%%

(** Changing the availability of the pieces of a list, one after the other. *)
Lemma avail_loop (f : Z -> go World unit unit) (r : Z -> Z) l w :
  NoDup l -> (forall x, x ∈ l -> 0 <= x < n) -> J w ->
  (forall x g w', x ∈ l -> J w' -> availed g w w' -> rel w' x = rel w x ->
     wp (f x) (fun _ w'' => J w'' /\ availed (at_piece x (r x) (rel w')) w' w'') w') ->
  wp (for_each f l) (fun _ w' => J w' /\ availed (fun i => if decide (i ∈ l) then r i else rel w i) w w') w.
Proof using HJ.
  clear Hst HL.
  intros Hn Hl HJw Hf.
  apply (wp_for_each f l (fun pre w' => J w' /\ availed (fun i => if decide (i ∈ pre) then r i else rel w i) w w')).
  - split; [done|]. eapply availed_ext; [|apply availed_refl]. done.
  - intros pre x post w' -> [HJ' Ha]. apply NoDup_app in Hn as (_ & Hd & _).
    assert (x ∉ pre) as Hx by (intros Hx; apply (Hd x Hx); by left).
    assert (0 <= x < n) as Hxn by (apply Hl; set_solver).
    eapply wp_mono; [eapply Hf; [set_solver|done|exact Ha|]|].
    + rewrite (availed_rel _ w w' x Ha Hxn). cbn beta. by rewrite decide_False.
    + cbn beta. intros ? w'' [HJ'' Ha']. split; [done|]. eapply availed_trans; [exact Ha|].
      eapply availed_ext; [|exact Ha']. intros i Hi. unfold at_piece. destruct (decide (i = x)) as [->|Hne].
      * rewrite decide_True by set_solver. done.
      * rewrite (availed_rel _ w w' i Ha Hi). cbn beta. destruct (decide (i ∈ pre)); [rewrite decide_True by set_solver|rewrite decide_False by set_solver]; done.
Qed.

Lemma dec_loop l w : NoDup l -> (forall x, x ∈ l -> 0 <= x < n) -> J w -> (forall x, x ∈ l -> 0 < rel w x) ->
  wp (for_each (decPieceAvailability e) l)
    (fun _ w' => J w' /\ availed (fun i => if decide (i ∈ l) then rel w i - 1 else rel w i) w w') w.
Proof using HJ.
  clear Hst HL.
  intros Hn Hl HJw Hpos. apply (avail_loop _ (fun i => rel w i - 1)); [done..|]. intros x g w' Hx HJ' _ E. rewrite <-E.
  apply dec_wp; [done|auto|]. rewrite E. auto.
Qed.
End Steady.

Lemma iterator_NoDup (b : rb) : NoDup (rb_iterator b).
Proof.
  pose proof (rb_iterator_sorted b) as Hs. induction Hs as [|x l Hs IH Hx]; constructor; [|done].
  intros Hin. rewrite Forall_forall in Hx. specialize (Hx x Hin). lia.
Qed.

Lemma openNewConns_good w : Good w -> wp (openNewConns e) (fun _ w' => counted w w' /\ Good w') w.
Proof.
  intros (m & HM & Hs). eapply wp_mono; [apply (openNewConns_mid w m HM)|].
  - intros i Hi. by apply synced_matched, Hs.
  - cbn beta. intros [] w' [(h & d & ->) HM']. split; [by exists h, d|by exists m].
Qed.

(** ** Dropping connections *)

Lemma number_set {A} (p : A -> bool) (m : gmap nat A) k a a' : m !! k = Some a ->
  Z.of_nat (number p (<[k := a']> m)) = Z.of_nat (number p m) - Z.b2z (p a) + Z.b2z (p a').
Proof. intros Hk. rewrite number_insert, (number_delete p m k a Hk). destruct (p a), (p a'); cbn; lia. Qed.

(** A connection changes, and with it the availability of the pieces it has. *)
Lemma Conns_conn tr w w' id c c' :
  Conns tr w -> w_conns w !! id = Some c ->
  w_conns w' = <[id := c']> (w_conns w) -> w_requestState w' = w_requestState w -> same_reqs c c' ->
  w_webSeeds w' = w_webSeeds w -> w_completed w' = w_completed w ->
  (forall j, j <> id -> j ∈ w_connsWithAllPieces w' <-> j ∈ w_connsWithAllPieces w) ->
  conn_ok (w_connsWithAllPieces w') id c' -> (pc_closed c' = false -> fits tr c') ->
  (forall i, 0 <= i < n -> rel w' i = rel w i - Z.b2z (conn_has i c) + Z.b2z (conn_has i c')) -> Conns tr w'.
Proof using Type.
  clear Hst HL.
  intros HC Hid Ec Eq Hq Es Eco Ha Hok Hf Hr. destruct HC. split; rewrite ?Ec, ?Es, ?Eco; try done.
  - intros j cj. destruct (decide (j = id)) as [->|Hne]; [rewrite lookup_insert_eq; by intros [= <-]|].
    rewrite lookup_insert_ne by done. intros [H1 H2 H3]%pr_conns0. split; [by rewrite Ha|done..].
  - intros j Hj. rewrite dom_insert. destruct (decide (j = id)) as [->|Hne]; [set_solver|]. apply Ha in Hj; set_solver.
  - intros j cj. destruct (decide (j = id)) as [->|Hne]; [rewrite lookup_insert_eq; by intros [= <-]|].
    rewrite lookup_insert_ne by done. apply pr_fits0.
  - rewrite map_size_insert_Some by done. done.
  - intros i Hi. change (rel w' i = having (<[id := c']> (w_conns w)) (w_webSeeds w) i). rewrite (Hr i Hi).
    unfold rel, having. rewrite pr_rel0 by done. unfold having. pose proof (number_set (conn_has i) _ _ _ c' Hid). lia.
  - destruct (same_reqs_ok e c c' Hq (rq_conns e w pr_reqs0 id c Hid)). by apply (Reqs_same e w w' id c c').
Qed.

Lemma Conns_seed tr w w' u s s' :
  Conns tr w -> w_webSeeds w !! u = Some s ->
  w_webSeeds w' = <[u := s']> (w_webSeeds w) -> w_conns w' = w_conns w -> w_requestState w' = w_requestState w ->
  w_completed w' = w_completed w ->
  w_connsWithAllPieces w' = w_connsWithAllPieces w -> (forall x, x ∈ rb_elems (ws_Pieces s') -> 0 <= x < N) ->
  (forall i, 0 <= i < n -> rel w' i = rel w i - Z.b2z (seed_has i s) + Z.b2z (seed_has i s')) -> Conns tr w'.
Proof.
  intros HC Hu Es Ec Eq Eco Ea Hs Hr. destruct HC. split; rewrite ?Ec, ?Es, ?Eco, ?Ea; try done.
  - intros v sv x. destruct (decide (v = u)) as [->|Hne]; [rewrite lookup_insert_eq; intros [= <-]; apply Hs|].
    rewrite lookup_insert_ne by done. apply pr_seeds0.
  - rewrite map_size_insert_Some by done. done.
  - intros i Hi. change (rel w' i = having (w_conns w) (<[u := s']> (w_webSeeds w)) i). rewrite (Hr i Hi).
    unfold rel, having. rewrite pr_rel0 by done. unfold having. pose proof (number_set (seed_has i) _ _ _ s' Hu). lia.
  - by apply (Reqs_frame e w).
Qed.

(** What dropping connections, and taking up the completion of a piece, leaves alone. *)
Definition redone (w w' : World) : Prop := exists o p h d y l cs ss a rs x g,
  w' = w <| w_orders := o |> <| w_pending := p |> <| w_herp := h |> <| w_derp := d |> <| w_dirty := y |>
         <| w_pieces := l |> <| w_conns := cs |> <| w_webSeeds := ss |> <| w_connsWithAllPieces := a |>
         <| w_requestState := rs |> <| w_requestPieceStates := x |> <| w_requestPieceStatesGen := g |> /\
  forall i, 0 <= i < n -> ps w' i = (ps w i) <| ps_relativeAvailability := rel w' i |>.

(** By changing fields other than the pieces themselves. *)
Lemma redone_pieces w w' o p h d y cs ss a rs x g :
  w' = w <| w_orders := o |> <| w_pending := p |> <| w_herp := h |> <| w_derp := d |> <| w_dirty := y |>
         <| w_conns := cs |> <| w_webSeeds := ss |> <| w_connsWithAllPieces := a |>
         <| w_requestState := rs |> <| w_requestPieceStates := x |> <| w_requestPieceStatesGen := g |> -> redone w w'.
Proof.
  intros ->. exists o, p, h, d, y, (w_pieces w), cs, ss, a, rs, x, g. split; [done|]. intros i Hi.
  change (ps w i = (ps w i) <| ps_relativeAvailability := rel w i |>). unfold rel. by destruct (ps w i).
Qed.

%%

→ **Assignment**:
Please copy the lines in the records above between the one holding "- intros i Hi. by apply synced_matched, Hs." and the one holding "Proof. intros Hk.", inclusive, exactly and with no other line.

→ **Task answer**:
  - intros i Hi. by apply synced_matched, Hs.
  - cbn beta. intros [] w' [(h & d & ->) HM']. split; [by exists h, d|by exists m].
Qed.

(** ** Dropping connections *)

Lemma number_set {A} (p : A -> bool) (m : gmap nat A) k a a' : m !! k = Some a ->
  Z.of_nat (number p (<[k := a']> m)) = Z.of_nat (number p m) - Z.b2z (p a) + Z.b2z (p a').
Proof. intros Hk. rewrite number_insert, (number_delete p m k a Hk). destruct (p a), (p a'); cbn; lia. Qed.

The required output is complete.